First, the RRC does not require a permit for on-lease disposal of water-based drilling fluids. If the waste is to be disposed of by burial, the drilling fluids must be “dewatered” before burial. The rule defines “dewatering” as “to remove free water.”

Second, if the operator wants to dispose of water-based drilling mud by landfarming on the lease, it must have the permission of the landowner, and the fluids must have a chloride (salt) content of less than 3,000 mg/l.

There are also commercial landfarming operations that take spent drilling mud and dispose of it for operators. Those operations do require a permit from the RRC, and many such permits have been granted. A list of recent permits can be found here. he RRC has specific requirements for such permits, including testing the soil and the drilling fluid for chloride content and heavy metals. A recent story about a criminal investigation of such a commercial operation raises questions about how well the RRC regulates such sites.

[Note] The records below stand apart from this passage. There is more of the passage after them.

(** * Strong4VM: the backbone-based graph extractor and its front ends

    A shallow embedding of
    - [src/dimacs2graphs/api/Dimacs2GraphsAPI.cc]  (class [Dimacs2GraphsAPI::Impl]),
    - [src/cli/strong4vm.cc]                       (the [strong4vm] command line),
    - [dimacs2graphs.cc]                           (the [dimacs2graphs] command line),
    - [Strong4VMAPI.cc]                            (class [Strong4VMAPI::Impl]),
    - [src/uvl2dimacs/cli/uvl2dimacs.cc]           (the arguments of [uvl2dimacs]),
    - [src/uvl2dimacs/api/include/uvl2dimacs/UVL2Dimacs.hh]
                                                   (class [RelationEncoder]),
    together with the properties of the extractor, the work partitioning,
    the output writer, the exit codes, the analysis pipeline and the
    encoding of the relations.

    Conventions of the embedding.
    - C++ [int] is [Z]; [size_t] lengths are [nat]; [std::string] is [string];
      [std::vector<T>] is [list T]; a [std::stringstream] that is only
      written to is the list of the operands of [<<], in order ([stream]).
    - A call that has no defined result is a value of [res]: undefined
      behaviour (index out of bounds, division by zero), an exception that
      nothing catches, or a loop that never ends.
    - [BackboneSolverAPI] is not part of the sources at hand: an instance
      loaded from a file is the record [Solver] of its answers, and the
      file system and the machine are the record [Env]. *)

From Stdlib Require Import ZArith Ascii String.
From stdpp Require Import base option list strings pretty sorting.

Local Open Scope Z_scope.

(** ** Results of calls without a defined value *)

Inductive abort : Type :=
  | UndefinedBehaviour          (* out-of-bounds index, integer division by zero *)
  | Exception (what : string)   (* an exception is thrown and not yet caught *)
  | Hang.                       (* the call never returns *)

Inductive res (A : Type) : Type :=
  | Ok (a : A)
  | Abort (e : abort).

Arguments Ok {A} a.
Arguments Abort {A} e.

Global Instance res_ret : MRet res := fun A a => Ok a.
Global Instance res_bind : MBind res := fun A B f m =>
  match m with
  | Ok a => f a
  | Abort e => Abort e
  end.

(** ** Streams *)

(** One operand of [<<]. [std::endl] and the character ['\n'] both put a
    line feed into the stream. *)
Inductive tok : Type :=
  | Num (z : Z)
  | Txt (s : string)
  | Endl.

Definition stream : Type := list tok.

Definition newline : string := String (ascii_of_nat 10) EmptyString.
Definition dquote : string := String (ascii_of_nat 34) EmptyString.
(** * wechat-monitor-poc: ingestion, deduplication and notification routing

    A shallow embedding of the stage-2 core of the monitor:
    - [KeywordFilter.check] of [monitor.py] and of [monitor_v2.py],
    - [BaseMessageSource] of [sources/base.py] (availability, poll status,
      [_deduplicate_messages]),
    - [NotificationSystem] of [notification_system.py] ([_match_rules],
      [_check_cooldown], [notify]),
    - [MultiSourceMonitor._process_message], [_poll_source] and the
      scheduling test of [run] in [monitor_v2.py].

    Python [str] values are [string]s, [dict]s and [set]s are stdpp's [gmap]
    and [gset], wall-clock instants are integers counting microseconds. *)

From Stdlib Require Import ZArith QArith Sorted.
From stdpp Require Import gmap strings pretty list fin_maps sets fin_sets.

Local Open Scope string_scope.
Local Open Scope list_scope.
Local Open Scope Z_scope.

Set Warnings "-clear-no-such-hyp,-abstract-large-number,-register-all".

(** ** Python string primitives *)

Module PyStr.

(** [startswith s p]: [p] is an initial segment of [s]. *)
Fixpoint startswith (s p : string) {struct p} : bool :=
  match p, s with
  | EmptyString, _ => true
  | String _ _, EmptyString => false
  | String a p', String b s' =>
      if Ascii.eqb a b then startswith s' p' else false
  end.

(** [contains sub s] is the Python expression [sub in s] on two strings:
    [sub] occurs in [s] as a contiguous block. *)
Fixpoint contains (sub s : string) : bool :=
  match s with
  | EmptyString => startswith s sub
  | String _ s' => startswith s sub || contains sub s'
  end.

(** [truthy s] is the truth value Python gives to a string in a
    condition: only the empty string is false. *)
Definition truthy (s : string) : bool :=
  match s with EmptyString => false | String _ _ => true end.

(** [replace_from k old new s] scans [s] from the left; [k] is the number
    of characters still to be dropped from the occurrence of [old] that was
    just replaced, so that occurrences never overlap. *)
Fixpoint replace_from (k : nat) (old new s : string) : string :=
  match s with
  | EmptyString => EmptyString
  | String a s' =>
      match k with
      | S k' => replace_from k' old new s'
      | O =>
          if startswith s old
          then new +:+ replace_from (String.length old - 1) old new s'
          else String a (replace_from O old new s')
      end
  end.

(** [replace old new s] is [s.replace(old, new)] for a non-empty [old]:
    every leftmost non-overlapping occurrence is replaced. *)
Definition replace (old new s : string) : string :=
  replace_from O old new s.

End PyStr.

(** ** Interpreter services

    [str.lower], [difflib.SequenceMatcher(None, a, b).ratio()] and the order
    in which a [set] is iterated belong to the Python runtime, not to the
    repository; the development is parametrised by them. The similarity
    ratio is a rational number [2 * M / T]. Python promises nothing about
    the iteration order of a set beyond listing every element once. *)

Class PyBuiltins := {
  str_lower : string -> string;
  SequenceMatcher_ratio : string -> string -> Q;
  set_to_list : gset string -> list string;
  set_to_list_perm : forall s : gset string, set_to_list s ≡ₚ elements s
}.
(** * Victoria Logs UI: query model, transport adapter and aggregation engine

  A shallow embedding of the client-side pipeline of the dashboard
  (QueryBuilder.tsx, utils/index.ts, services/api.ts and the chart
  components) together with the properties its specification states.

  Conventions of the embedding.
  - A JavaScript string is a [string]: a sequence of code units, here the
    code units below 256.
  - A JavaScript number that the code only ever uses as an integer (epoch
    milliseconds, counts, bucket keys) is a [Z]; a number obtained by
    division is a [Q].  Arithmetic is exact: the rounding of IEEE doubles is
    not part of the model.
  - A [Map] is an association list in insertion order ([JsMap]); so is a
    plain object used as a dictionary, over its own keys.
  - [Date.now()], [Math.random()] and [JSON.parse] are inputs of the
    functions that call them. *)

From Stdlib Require Import ZArith QArith Qround Qabs List String Ascii Bool Arith Lia.
From Stdlib Require Import DecimalString Permutation Sorted.
From Stdlib Require DecimalPos DecimalFacts.
Import ListNotations.

Local Open Scope Z_scope.

(* ------------------------------------------------------------------ *)
(** * JavaScript strings *)

Module JsString.

Local Open Scope string_scope.

(** The double quote character, as a one-character string. *)
Definition dquote_char : ascii := "034"%char.
Definition dquote : string := String dquote_char EmptyString.

Definition chars (s : string) : list ascii := list_ascii_of_string s.

(** Truthiness of a string: every string but the empty one. *)
Definition truthy (s : string) : bool :=
  match s with EmptyString => false | String _ _ => true end.

(** [s.includes(sub)] *)
Fixpoint includes (s sub : string) : bool :=
  if prefix sub s then true
  else match s with
       | EmptyString => false
       | String _ s' => includes s' sub
       end.

(** White space and line terminators of ECMAScript among the code units
    below 256: TAB, LF, VT, FF, CR, SPACE and NBSP. *)
Definition is_whitespace (c : ascii) : bool :=
  let n := nat_of_ascii c in
  ((9 <=? n) && (n <=? 13) || (n =? 32) || (n =? 160))%nat.

Fixpoint trimStart (s : string) : string :=
  match s with
  | EmptyString => EmptyString
  | String c s' => if is_whitespace c then trimStart s' else s
  end.

(** [trimEnd]: a character is kept when it is not white space or when
    something is kept after it. *)
Fixpoint trimEnd (s : string) : string :=
  match s with
  | EmptyString => EmptyString
  | String c s' =>
      match trimEnd s' with
      | EmptyString => if is_whitespace c then EmptyString else String c EmptyString
      | t => String c t
      end
  end.

(** [s.trim()] *)
Definition trim (s : string) : string := trimEnd (trimStart s).
(** * cpp-search-server: a shallow embedding of the search engine,
      the request queue and the paginator, with the properties of their
      specification.

    Conventions of the embedding.
    - [int] is a [Z]; a conversion to [int] is written out ([to_int]).
    - [double] is the kernel's binary64 [float]; [log] of <cmath> is a
      parameter ([Cmath]), [std::sort] of <algorithm> is a parameter with the
      contract the C++ standard gives it ([Algorithm], [AlgorithmSpec]).
    - [std::set<K>] is a strictly increasing list of keys and [std::map<K,V>]
      a list of pairs strictly increasing in the key, in the order in which
      the containers are iterated.
    - A function that can throw returns a [result]; a member function that
      also mutates the object returns the object as the exception leaves it. *)

From Stdlib Require Import ZArith List String Ascii Bool Lia Floats.
From Stdlib Require Import Permutation Sorted OrderedTypeEx.
Import ListNotations.

Local Open Scope string_scope.
Local Open Scope list_scope.
Local Open Scope Z_scope.

(* ================================================================== *)
(** ** Exceptions *)

Inductive exception : Type :=
| invalid_argument (what : string)
| out_of_range (what : string).
(** * PILOT evaluation utilities: a shallow embedding and its properties

    The development embeds, function by function, the parts of

      - [experiments/docking_utils.py]          ([split_list]) and
      - [experiments/sampling/analyze_strict.py] ([BasicMolecularMetrics])

    that the specification talks about.

    Conventions of the embedding.
      - Python [int]s that may be negative are [Z]; lengths and counts are
        [nat].
      - Python/NumPy/torch floats are idealised as exact rationals [Q]
        (ratios of counts, running means) or as reals [R] (where [exp]
        occurs).  A division whose result is not a finite number (the
        tensor division [0/0] of an accumulator that was never updated)
        is the value [NaN] of [fval].
      - A raised exception is the [Raise] branch of [Result]; the class
        hierarchy that the [except] clauses test is [is_ValueError].
      - The attributes of a [BasicMolecularMetrics] instance and the
        text printed on stdout are the record [State]; a method is a
        function in the monad [M] of state and exceptions.
      - RDKit and the helper module [experiments.sampling.utils] are not
        part of the embedded files; their functions are the fields of the
        classes [RDKit] and [SamplingUtils], and the theorems hold for
        every instance.  The torchmetrics accumulators are modelled in
        [Torchmetrics]. *)

From Stdlib Require Import QArith Qabs Qminmax ZArith Lia Lra Reals Psatz Ascii.
From stdpp Require Import gmap strings list fin_maps.

Local Open Scope Z_scope.

(** ** Exceptions and results *)

Inductive Exn :=
| ZeroDivisionError
| IndexError
| AtomValenceException
| KekulizeException
| ValueError
| TypeError
| AttributeError
| OtherException.

(** [except ValueError] also catches RDKit's sanitization exceptions,
    which derive from it. *)
Definition is_ValueError (e : Exn) : bool :=
  match e with
  | AtomValenceException | KekulizeException | ValueError => true
  | _ => false
  end.

Inductive Result (A : Type) :=
| Ok (a : A)
| Raise (e : Exn).
Arguments Ok {A} a.
Arguments Raise {A} e.

(** ** docking_utils.py *)

Module DockingUtils.
Section SplitList.
Context {A : Type}.

(** [data[a:b]] for non-negative [a], [b] (Python clamps at the end of
    the list). *)
Definition slice (data : list A) (a b : Z) : list A :=
  take (Z.to_nat (b - a)) (drop (Z.to_nat a) data).

(** [range(n)]: empty when [n <= 0]. *)
Definition range (n : Z) : list Z := Z.of_nat <$> seq 0 (Z.to_nat n).

(** One iteration of the [for i in range(num_chunks)] loop; the state is
    [(start, chunks)]. *)
Definition split_step (data : list A) (chunk_size remainder : Z)
    (st : Z * list (list A)) (i : Z) : Z * list (list A) :=
  let '(start, chunks) := st in
  let chunk_end := start + chunk_size + (if i <? remainder then 1 else 0) in
  (chunk_end, chunks ++ [slice data start chunk_end]).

Note that disposal of reserve pit contents by burial does not require consent of the surface owner. Unless the oil and gas lease prohibits disposal by burial, the operator will be able to bury the pit contents over the objection of the surface owner. If the mineral owner also owns the surface estate, the lessee may seek to negotiate the right to landfarm pit contents in the lease itself. If the surface owner does not own any minerals, the operator may offer to compensate the surface owner for the right to landfarm pit contents.

Texas A&M’s AgriLife Extension Service has published a good summary of the risks and hazards of landfarming pit wastes, which can be found here. Among A&M’s conclusions:

- Oil may be contained in water-based drilling mud, part of the materials produced during the drilling operations. Excess amounts of oil  – in excess of 1% of the volume of the waste disposed of – are generally toxic to plants.

- Chlorides (salts) in drilling fluid can be detrimental to soils. Soil is generally considered salt-affected or “saline” when the electrical conductivity of the saturated paste extract exceeds 4 millimhos per centimeter.

- Drilling fluids can also contain boron, arsenic, barium, chromium, copper, lead, nickel and other heavy metals that can be harmful in certain concentrations.

A&M recommends that any agreement to allow landfarming should specify testing protocols for possible harmful elements, both in the soil and in the drilling fluids, by a qualified professional; specification of the proper rate of application, and possibly requirements for application of soil amendments to promote treatment of the waste; requirements for mixing the waste into the soil; and requirements for re-seeding and reclamation when the landfarming is complete, possibly with a required bond to assure performance.